DECEMBER 5, 2014: Are you seeing this blog post on blogspot? Or are you seeing it at TexasOutdoorsmen dot com?
if you're seeing my posts and photos on the TexasOutdoorsmen dot com site, it is absolutely without my permission. This website has been copying my garden blog and garden blogs belonging to many of my garden friends, and we want it to stop.
This post, Passalongs and Reseeders Say Happy Autumn, was written by Annie in Austin for her Transplantable Rose blog.
Many of the current flowers descend from plants bought years ago. The original plants are long gone, but seedlings can keep a strain going through repeated reseeding.
The original Gaura lindheimeri started in a patio container - it was a short-lived perennial, but eight years later there's a convention being held in the front center bed.
A 4-inch pot from a Sunshine Community Gardens sale in 2005 held one seedling Blue Butterfly pea/ Clitoria ternatea. I usually save a few seeds just in case, but this year's vine sprouted on its own.
Orange cosmos seeds gleaned from the courtyard garden of a long-gone restaurant produced plants that make several generations every year... goldfinches like them. The harsh freezes of March knocked off all the existing plants of Salvia coccinea/Hummingbird sage, and germination of what seeds still lay in the ground was slow. Now in September, the annual Hummingbird sage blooms in every corner of the garden, red, orange, pink, coral and white. Planting them together near the fluorescent 'Catawba' crepe myrtle was not my idea!
Some seedlings are promises rather than Plants. Here are a few bluebonnet seedlings with cilantro. If at least a few of these sprouts can survive snails, pillbugs & cold freezes, we'll be very happy.
The passalong plants of September are not reseeders - they are houseplants, bulbs, native plants and perennials.
One small passalong Stapelia plant from my Aunt Phyll has supplied many rooted cuttings over the years - this one is blooming 25 years after she gave me the original plant.
Whether you call them Oxblood Lilies or Schoolhouse Lilies, anyone who gets a passalong Rhodophiala bifida bulb is a lucky Austin gardener. Most of the bulbs in my garden are offsets from the originals shared by MSS of Zanthan Gardens in 2006. The first flowers were open on September 8th this year
The last of the red bells hung on today, September 30th
Pam Penick of Digging and Lawn Gone fame gave me this passalong Mexican Oregano in February 2007 - it's happy with the recent weather
In May 2007, Marthachick gave me a sack full of unidentified Crinum bulbs - I planted them all over and one of them ended up in a large permanent container on the edge of the patio.
The very first bloom on September 19th was a lovely surprise.
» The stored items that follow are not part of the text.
(* ===== verification/GatewayOverlap.v ===== *)
(** The issuer gateway under overlapping requests: what reaches the issuers over HTTP, and what the
    idempotency keys make of it. *)
From S2P Require Import Prelude Prog Interleave Schema Rules Idempotency IdempotencyOverlap IssuerHttp Gateway.

(** ** What the HTTP log says an issuer was asked *)
Section Obligations.
Context `{IssuerLib} (env : ProcessEnv).

(** The issuers of the registry, and where each one's back office is. *)
Definition issuers : list (string * string) :=
  [("spiko", default "" (env "SPIKO_API_BASE_URL")); ("etherfuse", default "" (env "ETHERFUSE_API_BASE_URL"));
   ("franklin", default "" (env "FRANKLIN_API_BASE_URL"))].

(** No two configured issuers have the same back office. *)
Definition distinct_issuers : Prop :=
  forall i j base, In (i, base) issuers -> In (j, base) issuers -> base <> "" -> i = j.

Definition obligation_urls : list (string * (string * string)) :=
  List.concat (List.map (fun ib : string * string =>
    [(snd ib +:+ "/v1/liens", (fst ib, "lien-freeze")); (snd ib +:+ "/v1/redemptions", (fst ib, "redeem"))]) issuers).

Fixpoint text_fields (fields : list (string * jsval)) : option (list (string * string)) :=
  match fields with
  | [] => Some []
  | (k, JStr s) :: fields => option_map (cons (k, s)) (text_fields fields)
  | _ => None
  end.

(** The keyed obligation an HTTP request asks for, if it is one. *)
Definition asked_for (r : HttpRequest) : option IdempotentRequest :=
  match assoc "Idempotency-Key" (hr_headers r), assoc (hr_url r) obligation_urls, hr_body r with
  | Some key, Some (issuer, route), Some (JObj fields) =>
      if eqs (hr_method r) "POST" then option_map (IdemRequest issuer route key) (text_fields fields) else None
  | _, _, _ => None
  end.

(** The answer read from a response, if it can be. *)
Definition usable_answer (r : HttpRequest) (f : Fetched) : outcome (option jsval) :=
  obind (fd_response f) (read_response (hr_method r) (hr_url r)).

#[export] Instance gateway_obligations : Obligations IssuerHttpCall GatewayOut := fun x =>
  match x with
  | ECall c r =>
      match c in IssuerHttpCall X return outcome X -> list key_attempt with
      | Fetch req _ => fun r =>
          match asked_for req with Some q => [(q, obind r (usable_answer req))] | None => [] end
      end r
  | EOut _ => []
  end.

(** ** The adapters *)
Lemma live_adapter_ok issuer base apiKey sep8 (adapter : IssuerAdapter GatewayOut) :
  live_adapter env issuer base apiKey sep8 = Ok adapter ->
  base <> "" /\ exists sep8Url, adapter = live_methods env issuer base apiKey sep8Url.
Proof.
  unfold live_adapter, requireLiveConfig, eqs. case_bool_decide; [done|]. case_bool_decide; [done|].
  intros [= <-]. split; [done|by eexists].
Qed.

Lemma adapter_of code (adapter : IssuerAdapter GatewayOut) : getAdapter env code = Ok adapter ->
  exists issuer base apiKey sep8Url, In (toLowerCase code, base) issuers /\ base <> "" /\
    adapter = live_methods env issuer base apiKey sep8Url.
Proof.
  unfold getAdapter, SpikoAdapter, EtherfuseAdapter, FranklinAdapter, eqs.
  repeat (case_bool_decide as E; [intros (Hb & url & ->)%live_adapter_ok;
    do 4 eexists; (split; [|split; [exact Hb|reflexivity]]); rewrite E; unfold issuers; first [by left|by right; left|by right; right; left]|clear E]). intros [=].
Qed.

Lemma text_fields_object params : text_fields (List.map (fun kv => (fst kv, JStr (snd kv))) params) = Some params.
Proof. induction params as [|[k v] l IH]; cbn; [done|]. by rewrite IH. Qed.

Lemma tails_differ (s t u v : string) n :
  string_take n (string_rev u) <> string_take n (string_rev v) -> (n <= slen u)%nat -> (n <= slen v)%nat -> s +:+ u <> t +:+ v.
Proof.
  intros Hd Hu Hv E. apply Hd. apply (f_equal (fun x => string_take n (string_rev x))) in E. revert E.
  unfold string_take, string_rev, slen in *. rewrite !string_to_list_to_string, !string_to_list_app, !rev_app_distr.
  rewrite !take_app_le by (rewrite length_rev; lia). done.
Qed.

Lemma same_tail (s t u : string) : s +:+ u = t +:+ u -> s = t.
Proof.
  intros E. apply (f_equal string_to_list) in E. rewrite !string_to_list_app in E. apply app_inv_tail in E.
  by rewrite <- (list_to_string_to_list s), E, list_to_string_to_list.
Qed.

Lemma assoc_found {V} k (l : list (string * V)) v : In (k, v) l -> exists v', assoc k l = Some v' /\ In (k, v') l.
Proof.
  induction l as [|[k' v'] l IH]; [done|]. intros Hin. cbn. case_bool_decide as E; [subst k'; exists v'; auto|].
  destruct Hin as [[= -> ->]|Hin]; [done|]. destruct (IH Hin) as (v2 & ? & ?). exists v2. auto.
Qed.

Lemma url_known i base tail route :
  distinct_issuers -> In (i, base) issuers -> base <> "" ->
  (tail, route) = ("/v1/liens", "lien-freeze") \/ (tail, route) = ("/v1/redemptions", "redeem") ->
  assoc (base +:+ tail) obligation_urls = Some (i, route).
Proof.
  intros Hd Hi Hb Htail.
  assert (Hin : In (base +:+ tail, (i, route)) obligation_urls).
  { apply in_concat. eexists. split; [apply (in_map _ _ _ Hi)|]. cbn [fst snd]. destruct Htail as [[= -> ->]|[= -> ->]]; cbn; auto. }
  apply assoc_found in Hin as ([i' route'] & -> & Hin).
  apply in_concat in Hin as (l & ([i2 base2] & <- & Hi2)%in_map_iff & Hin). cbn [fst snd] in Hin.
  destruct Htail as [[= -> ->]|[= -> ->]], Hin as [[= E <- <-]|[[= E <- <-]|[]]].
  1, 4: (apply same_tail in E as ->; f_equal; f_equal; by eapply Hd).
  all: exfalso; revert E; apply (tails_differ _ _ _ _ 5); [by vm_compute|vm_compute; lia|vm_compute; lia].
Qed.
End Obligations.

(** ** The server's programs *)
Section Serve.
Context `{IssuerLib} `{Fingerprint} `{TokenDigest} (env : ProcessEnv) (d0 : Database).
Hypothesis distinct : distinct_issuers env.
#[local] Instance obligations : Obligations IssuerHttpCall GatewayOut := gateway_obligations env.
Implicit Types w : gateway_world.
Notation quiet := (quiet (Ext := IssuerHttpCall) (Out := GatewayOut)).

(** *** Quiet programs *)
Lemma quiet_ret {A} (a : A) : quiet (Ret a). Proof. done. Qed.
Lemma quiet_lift {A} (r : outcome A) : quiet (lift r). Proof. by destruct r. Qed.

Lemma quiet_bind {A B} (p : gateway_prog A) (f : A -> gateway_prog B) : quiet p -> (forall a, quiet (f a)) -> quiet (bind p f).
Proof.
  intros Hp Hf. apply follows_bind. eapply follows_mono; [|exact Hp]. intros [] [a|x] _; [apply Hf|done].
Qed.

Lemma quiet_call {X} (c : IssuerHttpCall X) : (forall r, attempt_of (ECall c r) = []) -> quiet (call c).
Proof.
  intros Hc. apply follows_call. intros w r _. exists tt. split; [|done]. split; [done|]. world_simpl.
  by rewrite key_attempts_snoc, Hc, app_nil_r.
Qed.

Lemma quiet_emit (o : GatewayOut) : quiet (emit o).
Proof. intros w. exists tt. split; [|done]. split; [done|]. world_simpl. by rewrite key_attempts_snoc, app_nil_r. Qed.

Lemma quiet_audit action payload : quiet (audit action payload).
Proof.
  apply follows_catch, follows_stmt. intros w.
  assert (Hlost : forall w', w_db w' issuerIdempotency = w_db w issuerIdempotency -> w_log w' = w_log w ->
    exists u, quiet_step tt w w' u /\ follows any_answer quiet_step (emit (AuditLost action payload)) (fun _ _ => True) u).
  { intros w' E1 E2. exists tt. split; [|apply quiet_emit]. split; [done|by rewrite E2]. }
  split; [intros x; by apply Hlost|]. intros s _. unfold insert. cbn [in_range negb].
  destruct (conflicts auditLog _ _); [by apply Hlost|]. cbn [references_ok negb].
  split; [exists tt; split; [|done]|intros x _; apply Hlost]; [split|..]; world_simpl; by rewrite ?set_table_other.
Qed.

(** A request without a key asks for nothing that is kept. *)
Lemma quiet_unkeyed operation method url apiKey body : quiet (issuerApiRequest env operation method url apiKey body None).
Proof.
  unfold issuerApiRequest. apply quiet_bind; [apply quiet_lift|]. intros ms. apply quiet_bind; [by apply quiet_call|]. intros f. apply quiet_lift.
Qed.

Lemma quiet_sep8 operation url tx : quiet (requestSep8ApprovalHttp env operation url tx).
Proof.
  unfold requestSep8ApprovalHttp. apply quiet_bind; [apply quiet_lift|]. intros ms. apply quiet_bind; [by apply quiet_call|]. intros f. apply quiet_lift.
Qed.

(** *** Keyed obligations *)
Lemma obtained operation tail route i base apiKey key params :
  In (i, base) (issuers env) -> base <> "" ->
  (tail, route) = ("/v1/liens", "lien-freeze") \/ (tail, route) = ("/v1/redemptions", "redeem") ->
  asks_once (IdemRequest i route key params)
    (issuerApiRequest env operation "POST" (base +:+ tail) apiKey (text_object params) (Some key)).
Proof.
  intros Hi Hb Htail. unfold issuerApiRequest. apply follows_bind, follows_lift.
  destruct (requestTimeoutMs env) as [ms|x]; [|by left]. apply follows_bind, follows_call. intros w r _.
  set (req := api_request _ _ _ _ _).
  assert (Hasked : asked_for env req = Some (IdemRequest i route key params)).
  { unfold asked_for, req. cbn [api_request hr_headers hr_url hr_body hr_method]. rewrite (url_known env i base tail route) by done.
    cbn. unfold text_object. by rewrite text_fields_object. }
  assert (Hlog : attempts (w_log (note w (ECall (Fetch req ms) r))) =
    attempts (w_log w) ++ [(IdemRequest i route key params, obind r (usable_answer req))]).
  { world_simpl. rewrite key_attempts_snoc. unfold attempt_of, obligations, gateway_obligations. by rewrite Hasked. }
  destruct (obind r (usable_answer req)) as [v|x] eqn:Ea.
  - exists (Got v). split; [by apply I_answer|]. destruct r as [f|x]; [|done].
    change (read_response _ _) with (read_response (hr_method req) (hr_url req)). unfold settled.
    change (obind (fd_response f) _) with (usable_answer req f). cbn [obind] in Ea. by rewrite Ea.
  - exists Failed. split; [by eapply I_fail|]. destruct r as [f|y]; [|by right].
    change (read_response _ _) with (read_response (hr_method req) (hr_url req)). unfold settled.
    change (obind (fd_response f) _) with (usable_answer req f). cbn [obind] in Ea. rewrite Ea. cbn. destruct (fd_aborted f); by right.
Qed.

(** The obligation a request asks for, with its key. *)
Definition obligation_of (req : GatewayRequest) : option IdempotentRequest :=
  match readIdempotencyKey (gq_key req), gq_body req with
  | Ok (Some key), LienFreezeBody assetCode holderAddress units =>
      match BigInt units with
      | Ok amount => Some (IdemRequest (toLowerCase (gq_code req)) "lien-freeze" key (lien_fields assetCode holderAddress amount))
      | Err _ => None
      end
  | Ok (Some key), RedeemBody assetCode units destination =>
      match BigInt units with
      | Ok amount => Some (IdemRequest (toLowerCase (gq_code req)) "redeem" key (redemption_fields assetCode amount destination))
      | Err _ => None
      end
  | _, _ => None
  end.

(** What stands for a request that asks for none. *)
Definition no_obligation : IdempotentRequest := IdemRequest "" "" "" [].
Definition sought (req : GatewayRequest) : IdempotentRequest := default no_obligation (obligation_of req).

Definition replies (m : IdempotentRequest * phase) (r : outcome GatewayReply) : Prop :=
  match r with
  | Ok reply => gr_code reply = 200 -> iq_key (fst m) <> "" -> snd m = HasAnswer (gr_body reply) \/ snd m = Told (gr_body reply)
  | Err _ => True
  end.

Lemma replies_quiet {A} (p : gateway_prog A) q ph (Fin : IdempotentRequest * phase -> outcome A -> Prop) :
  quiet p -> (forall r, Fin (q, ph) r) -> follows any_answer allowed p Fin (q, ph).
Proof. apply follows_quiet. Qed.

Lemma follows_obligation fuel req route params call recordAudit :
  (forall key, readIdempotencyKey (gq_key req) = Ok (Some key) ->
     sought req = IdemRequest (toLowerCase (gq_code req)) route key params /\ asks_once (sought req) (call (Some key))) ->
  (readIdempotencyKey (gq_key req) = Ok None -> sought req = no_obligation /\ quiet (call None)) ->
  (forall v key, quiet (recordAudit v key)) ->
  follows any_answer allowed (obligation fuel req route params call recordAudit) replies (sought req, Seeking).
Proof.
  intros Hkeyed Hunkeyed Haudit. unfold obligation. destruct (readIdempotencyKey (gq_key req)) as [[key|]|x] eqn:Ek.
  - destruct (Hkeyed key eq_refl) as [Eq Hcall]. rewrite <- Eq. apply follows_catch, follows_bind.
    eapply follows_mono; [|apply follows_runIdempotent; split; [exact Hcall|intros x stage; apply quiet_emit]].
    intros [q ph] [o|x] Ha.
    + destruct (io_replayed o); [by intros _ _|]. apply follows_bind, follows_quiet; [apply Haudit|]. intros [[]|x].
      * by intros _ _.
      * cbn. by destruct (eqs _ _); [|destruct (eqs _ _)].
    + by destruct (eqs _ _); [|destruct (eqs _ _)].
  - destruct (Hunkeyed eq_refl) as [-> Hq]. apply follows_quiet; [|by intros [reply|x]; cbn].
    apply quiet_bind; [done|]. intros v. apply quiet_bind; [apply Haudit|]. intros _. apply quiet_ret.
  - by destruct (eqs _ _).
Qed.

(** *** A request, from the token on *)
Lemma with_adapter_follows code k m :
  (forall issuer base apiKey sep8Url, In (toLowerCase code, base) (issuers env) -> base <> "" ->
     follows any_answer allowed (k (live_methods env issuer base apiKey sep8Url)) replies m) ->
  follows any_answer allowed (with_adapter env code k) replies m.
Proof.
  intros Hk. unfold with_adapter. destruct (getAdapter env code) as [adapter|x] eqn:E; [|done].
  apply adapter_of in E as (issuer & base & apiKey & url & Hi & Hb & ->). by apply Hk.
Qed.

Lemma follows_other req p : obligation_of req = None -> quiet p -> follows any_answer allowed p replies (sought req, Seeking).
Proof. intros E Hp. unfold sought. rewrite E. apply follows_quiet; [done|]. by intros [reply|x]; cbn. Qed.

Lemma sought_eq req q : obligation_of req = Some q -> sought req = q.
Proof. unfold sought. by intros ->. Qed.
From every angle, it's a winner!
In spring of 2008 my friend Ellen gave me a start from her Blue Butterfly clerodendron/Clerodendrum ugandense, one that's been seen in many a blog post. This well-established plant froze hard to the roots in March but recovered to start blooming in late summer. New flower heads should keep developing until a freeze stops the fun. And it's cool to know that Ellen's plant had been passed along to her from her mother-in-law. I've tried my hand at propagating Blue Butterfly from cuttings with very limited success, but I won't give up yet - it needs to be passed along to someone else.
A couple of years after we moved here, I bought a few bulbs of Lycoris radiata/Red Spider Lilies AKA Hurricane lilies and planted them. They made leaves, but I never saw a flower. Then in November 2008, MSS of Zanthan Gardens divided and shared some of her Red Spider Lilies. The Divas of the Dirt had made a sunny new bed in the front yard earlier that year so I tucked some of the bulbs in there. In 2009 every Lycoris produced leaves only, but in 2010 the remnants of Hurricane Hermine arrived with 13" of rain and tada! Hurricane lilies. This year a few inches of rain were enough to coax them out.
Some of the Lycoris were planted near the Sweet Olive but it was too shady. Last fall I transplanted the bulbs to this bulb bed and they responded like this.
Did you notice the dates on the above passalong plants? I really expected that by now the bulbs would have flourished and increased so they could be freely shared - but that didn't happen. At least some of each plant is alive, but year after year of heat and drought seems to have kept these plants from multiplying the way they once did.
The final passalong plant for September is a new one to me - GoldenEye Sunflower/Viguiera dentata. It's native to Central Texas.
Tina of the My Gardener Says blog sent me home with two starter plants last November, saying the finches would like them.
I planted them near the back fence and crossed my fingers.
The little plants were alive through winter, but the killer March deep-freeze knocked them back to below ground. I was thrilled to see leaves emerge in mid-April and watched the 2 plants slowly bulk up through the summer. Buds appeared earlier in September and then the golden daisies began to open
I like their sunny faces, and the plant is a good size for this spot.
Thank you for a flowery September to so many sharing gardeners! To MSS at Zanthan Gardens to Pam at Digging, and Tina at My Gardener Says, thank you to MarthaChick, thank you good friend Ellen and thank you to dear Aunt Phyll.